Figures 1 and 2 are explanatory diagrams showing the relationship between the crystallite diameter of zirconium oxide powder and the crystalline phase of porcelain, and Figure 3 shows the thermal expansion curve during heating and cooling of the solid electrolyte of the present invention. FIG.

Claims (1)

[Claims] 1 Mainly composed of ZrO ₂ and Y ₂ O ₃ , Y ₂ O ₃ /
The molar ratio of ZrO ₂ is in the range of 2/98 to 7/93,
It is mainly composed of tetragonal crystal grains, or tetragonal crystal grains and cubic crystal grains, and has an average crystal grain size of 2 μ or less, and has a tetragonal (200) plane, a cubic (200) plane, and a cubic crystal grain.
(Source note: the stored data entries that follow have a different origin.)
(** ** Primitive effects *)

Definition observe (o : obs) (s : conn) : conn := set_trace (trace s ++ [o]) s.
Definition emit (e : out_event) : conn -> conn := observe (Emit e).
Definition log (l : log_line) : conn -> conn := observe (Log l).

(** [await <engine call>]: the call is issued and the handler is
    suspended on it. *)
Definition await (o : op) (k : kont) (s : conn) : conn * option pending :=
  (observe (Call o) s, Some (o, k)).

(** A handler started without being awaited gets a pool slot of its own. *)
Definition spawn (t : pending) (s : conn) : conn :=
  set_pool (pool s ++ [Some t]) s.

Definition clearTimeout (t : nat) (s : conn) : conn :=
  set_timers (<[t := None]> (timers s)) s.

(** [setTimeout(captureFrame, FRAME_INTERVAL_MS)] for the closure of
    loop [l]; the timer id is its index. *)
Definition setTimeout (l : nat) (s : conn) : nat * conn :=
  (length (timers s), set_timers (timers s ++ [Some l]) s).

(** ** The handlers of one connection *)

(** [stopStreaming]: it contains no engine call, so awaiting it lets no
    socket event, timer or engine reply in; it is run in one piece. *)
Definition stopStreaming (s : conn) : conn :=
  let s := observe (Enter StopStreaming) s in
  let s := set_streaming false s in
  match streamTimeout s with
  | Some t => set_streamTimeout None (clearTimeout t s)
  | None => s
  end.

(** [captureFrame] of loop [l], up to its [await page.screenshot(..)]. *)
Definition captureFrame (l : nat) (s : conn) : conn :=
  match page s, browser s with
  | Some p, Some _ =>
      if streaming s && connected s
      then spawn (Screenshot p, KCapture l) (observe (Call (Screenshot p)) s)
      else s
  | _, _ => s
  end.

(** The rest of [captureFrame] once the screenshot has settled. *)
Definition captureFrame_resume (l : nat) (r : outcome) (s : conn) : conn :=
  match r with
  | Resolve screenshot =>
      let s := emit (Frame screenshot) s in
      let '(t, s) := setTimeout l s in
      set_streamTimeout (Some t) s
  | Reject err =>
      let s := log (LogFrameCaptureError (err_text err)) s in
      set_streaming false s
  end.

(** The try block of the start-session handler, from
    [puppeteer.launch]. *)
Definition start_launch (a : start_args) (s : conn) : conn * option pending :=
  let s := log (LogLaunching (chromeExec s)) s in
  await (Launch (chromeExec s)) (KStart a) s.

(** [cleanupBrowser], cut at its three awaits.  Every close sits in a
    [try { .. } catch (e) {}] of its own, so the handle is dropped
    whether the call resolved or rejected. *)
Definition cleanup_done (who : caller) (s : conn) : conn * option pending :=
  match who with
  | FromStart a => start_launch a s
  | FromCatch | FromTeardown => (s, None)
  end.

Definition cleanup_browser (who : caller) (s : conn) : conn * option pending :=
  match browser s with
  | Some b => await (BrowserClose b) (KCleanup who) s
  | None => cleanup_done who s
  end.

Definition cleanup_page (who : caller) (s : conn) : conn * option pending :=
  match page s with
  | Some p => await (PageClose p) (KCleanup who) s
  | None => cleanup_browser who s
  end.

Definition cleanupBrowser (who : caller) (s : conn) : conn * option pending :=
  let s := observe (Enter CleanupBrowser) s in
  match cdpClient s with
  | Some c => await (CdpDetach c) (KCleanup who) s
  | None => cleanup_page who s
  end.

Definition cleanup_resume (who : caller) (o : op) (s : conn) : conn * option pending :=
  match o with
  | CdpDetach _ => cleanup_page who (set_cdpClient None s)
  | PageClose _ => cleanup_browser who (set_page None s)
  | BrowserClose _ => cleanup_done who (set_browser None s)
  | _ => (s, None)
  end.

(** The catch block of the start-session handler. *)
Definition start_catch (err : thrown) (s : conn) : conn * option pending :=
  let s := log (LogSessionStartError (err_text err)) s in
  let s := log (match chromeExec s with
                | None => LogTip
                | Some e => LogTried e
                end) s in
  let s := emit (EvError ("Failed to start session: " +:+ err_text err)) s in
  let s := stopStreaming s in
  cleanupBrowser FromCatch s.

(** [socket.on('start-session', ..)] up to its first await. *)
Definition start_session (u : option string) (w h : option Z) (s : conn)
  : conn * option pending :=
  if falsy_str u then (emit (EvError "No URL provided") s, None)
  else
    let s := stopStreaming s in
    cleanupBrowser (FromStart {| url := u; width := w; height := h |}) s.

(** The try block after the await on [o] has resolved; [h] is the handle
    the engine returned (for the three calls that create one).  The
    closure variables are read again after every await, as the source
    does; a [null] one raises a TypeError into the catch block. *)
Definition start_resolved (a : start_args) (o : op) (h : nat) (s : conn)
  : conn * option pending :=
  match o with
  | Launch _ =>
      let s := set_browser (Some h) s in
      await (NewPage h) (KStart a) s
  | NewPage _ =>
      let s := set_page (Some h) s in
      await (SetUserAgent h) (KStart a) s
  | SetUserAgent _ =>
      match page s with
      | Some p => await (CreateCDPSession p) (KStart a) s
      | None => start_catch (null_deref "target") s
      end
  | CreateCDPSession _ =>
      let s := set_cdpClient (Some h) s in
      await (PageEnable h) (KStart a) s
  | PageEnable _ =>
      match cdpClient s with
      | Some c =>
          let s := set_listening (c :: listening s) s in
          match page s with
          | Some p => await (EvaluateOnNewDocument p) (KStart a) s
          | None => start_catch (null_deref "on") s
          end
      | None => start_catch (null_deref "on") s
      end
  | EvaluateOnNewDocument _ =>
      let vw := num_or (width a) DEFAULT_WIDTH in
      let vh := num_or (height a) DEFAULT_HEIGHT in
      match page s with
      | Some p => await (SetViewport p vw vh) (KStart a) s
      | None => start_catch (null_deref "setViewport") s
      end
  | SetViewport _ vw vh =>
      let s := log (LogNavigating (url a) vw vh) s in
      match page s with
      | Some p => await (Goto p (url a) "networkidle2") (KStart a) s
      | None => start_catch (null_deref "goto") s
      end
  | Goto _ _ _ =>
      let s := set_streaming true s in
      let s := emit SessionStarted s in
      let l := loops s in
      let s := set_loops (S l) s in
      (captureFrame l s, None)
  | _ => (s, None)
  end.

Definition start_resume (a : start_args) (o : op) (r : outcome) (h : nat) (s : conn)
  : conn * option pending :=
  match r with
  | Resolve _ => start_resolved a o h s
  | Reject err => start_catch err s
  end.

(** [socket.on('input-event', ..)] *)
Definition input_event_handler (e : input_event) (s : conn) : conn * option pending :=
  match page s with
  | None => (s, None)
  | Some p =>
      if String.eqb (ev_type e) "click" then
        await (MouseClick p (ev_x e) (ev_y e)) KInput s
      else if String.eqb (ev_type e) "mousemove" then
        await (MouseMove p (ev_x e) (ev_y e)) KInput s
      else if String.eqb (ev_type e) "scroll" then
        await (MouseWheel p (num_or (ev_deltaX e) 0) (num_or (ev_deltaY e) 0)) KInput s
      else if String.eqb (ev_type e) "zoom" then
        match cdpClient s with
        | Some c => await (SetPageScaleFactor c (ev_scale e)) KZoom s
        | None => (s, None)
        end
      else if String.eqb (ev_type e) "keydown" then
        await (KeyboardPress p (ev_key e)) KInput s
      else if String.eqb (ev_type e) "type" then
        await (KeyboardType p (ev_text e)) KInput s
      else (s, None)
  end.

Definition input_resume (r : outcome) (s : conn) : conn :=
  match r with
  | Resolve _ => s
  | Reject err => log (LogInputError (err_text err)) s
  end.

Definition zoom_resume (r : outcome) (s : conn) : conn :=
  match r with
  | Resolve _ => s
  | Reject e => log (LogZoomFailed (err_text e)) s
  end.

(** [socket.on('resize', ..)] *)
Definition resize_handler (w0 h0 : option Z) (s : conn) : conn * option pending :=
  match page s with
  | None => (s, None)
  | Some p =>
      let w := num_or w0 DEFAULT_WIDTH in
      let h := num_or h0 DEFAULT_HEIGHT in
      let s := log (LogResizing w h) s in
      await (SetViewport p w h) KResize s
  end.

Definition resize_resume (r : outcome) (s : conn) : conn :=
  match r with
  | Resolve _ => s
  | Reject err => log (LogResizeError (err_text err)) s
  end.

(** [socket.on('navigate', ..)] *)
Definition navigate_handler (newUrl : option string) (s : conn) : conn * option pending :=
  match page s with
  | None => (s, None)
  | Some p =>
      let s := log (LogNavigateTo newUrl) s in
      await (Goto p newUrl "domcontentloaded") KNavigate s
  end.

Definition navigate_resume (r : outcome) (s : conn) : conn :=
  match r with
  | Resolve _ => s
  | Reject err => log (LogNavigationError (err_text err)) s
  end.

(** [socket.on('disconnect', ..)]; socket.io has cleared
    [socket.connected] when the event is raised. *)
Definition disconnect_handler (s : conn) : conn * option pending :=
  let s := set_connected false s in
  let s := log LogUserDisconnected s in
  let s := stopStreaming s in
  cleanupBrowser FromTeardown s.

(** [socket.on('error', ..)] *)
Definition error_handler (err : thrown) (s : conn) : conn * option pending :=
  let s := log (LogSocketError err) s in
  let s := stopStreaming s in
  cleanupBrowser FromTeardown s.

Definition handle (c : command) (s : conn) : conn * option pending :=
  match c with
  | StartSession u w h => start_session u w h s
  | InputEvent e => input_event_handler e s
  | Resize w h => resize_handler w h s
  | Navigate u => navigate_handler u s
  | Disconnect => disconnect_handler s
  | SocketError err => error_handler err s
  end.

(** ** The render engine, as far as the properties need it

    A browser handle is live from the moment [puppeteer.launch] has
    resolved with it until a [close()] on it has settled (acquire and
    release as the server can observe them).  A resolved [setViewport]
    sets the viewport of its page.  [fresh] numbers the handles. *)
Definition fresh (s : conn) : nat * conn :=
  (next_handle s, set_next_handle (S (next_handle s)) s).

Definition engine_settle (o : op) (r : outcome) (s : conn) : nat * conn :=
  match o, r with
  | Launch _, Resolve _ =>
      let '(h, s) := fresh s in (h, set_live (h :: live s) s)
  | NewPage _, Resolve _ => fresh s
  | CreateCDPSession _, Resolve _ => fresh s
  | SetViewport p w h, Resolve _ =>
      (0, set_viewports (<[p := (w, h)]> (viewports s)) s)
  | BrowserClose b, _ =>
      (0, set_live (filter (λ x, x ≠ b) (live s)) s)
  | _, _ => (0, s)
  end.

(** The continuation [k] of a handler suspended on [o] runs with the
    result [r]. *)
Definition resume (k : kont) (o : op) (r : outcome) (h : nat) (s : conn)
  : conn * option pending :=
  match k with
  | KCleanup who => cleanup_resume who o s
  | KStart a => start_resume a o r h s
  | KCapture l => (captureFrame_resume l r s, None)
  | KInput => (input_resume r s, None)
  | KZoom => (zoom_resume r s, None)
  | KResize => (resize_resume r s, None)
  | KNavigate => (navigate_resume r s, None)
  end.

Definition settle (t : pending) (r : outcome) (s : conn) : conn * option pending :=
  let '(h, s) := engine_settle t.1 r s in
  resume t.2 t.1 r h s.

(** The listeners installed on the CDP session. *)
Definition cdp_notify (c : nat) (name : string) (s : conn) : conn :=
  if bool_decide (c ∈ listening s) then
    if String.eqb name "Page.frameStartedLoading" then emit LoadingStart s
    else if String.eqb name "Page.loadEventFired" then emit LoadingEnd s
    else if String.eqb name "Page.frameStoppedLoading" then emit LoadingEnd s
    else s
  else s.

(** ** The event loop of one connection *)

Inductive event : Type :=
| Recv (c : command)
| Settle (tid : nat) (r : outcome)
| Fire (t : nat)
| CdpEvent (c : nat) (name : string).

Definition step (e : event) (s : conn) : conn :=
  match e with
  | Recv c =>
      let '(s, k) := handle c s in
      set_pool (pool s ++ [k]) s
  | Settle tid r =>
      match pool s !! tid with
      | Some (Some t) =>
          let '(s, k) := settle t r s in
          set_pool (<[tid := k]> (pool s)) s
      | _ => s
      end
  | Fire t =>
      match timers s !! t with
      | Some (Some l) => captureFrame l (clearTimeout t s)
      | _ => s
      end
  | CdpEvent c name => cdp_notify c name s
  end.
When the peak intensity of each X-ray diffraction line of the monoclinic (111) plane is T200, C200 and M111, the following formula 1≧T(200)+C(200)/T(200)+C(200)+
A solid electrolyte that satisfies M(111)≧0.72 and has no hysteresis phenomenon in its thermal expansion curve from room temperature to high temperature. 2 Consisting of zirconium oxide or amorphous zirconium oxide and yttrium compound with a crystallite diameter of 1000 Å or less, and a molar ratio of Y ₂ O ₃ /ZrO ₂ of 2/98 ~
7/93 range of 1000 to 1550
By firing at a temperature range of , when the peak intensities of the X-ray diffraction lines of the (200) plane of the cubic crystal and the (111) plane of the monoclinic crystal are respectively T200, C200 and M111, the following formula 1≧T(200)+C(200)/T (200)+C(200)+
A method for producing a solid electrolyte, characterized by producing a solid electrolyte that satisfies M(111)≧0.72 and has no hysteresis phenomenon in its thermal expansion curve from room temperature to high temperature.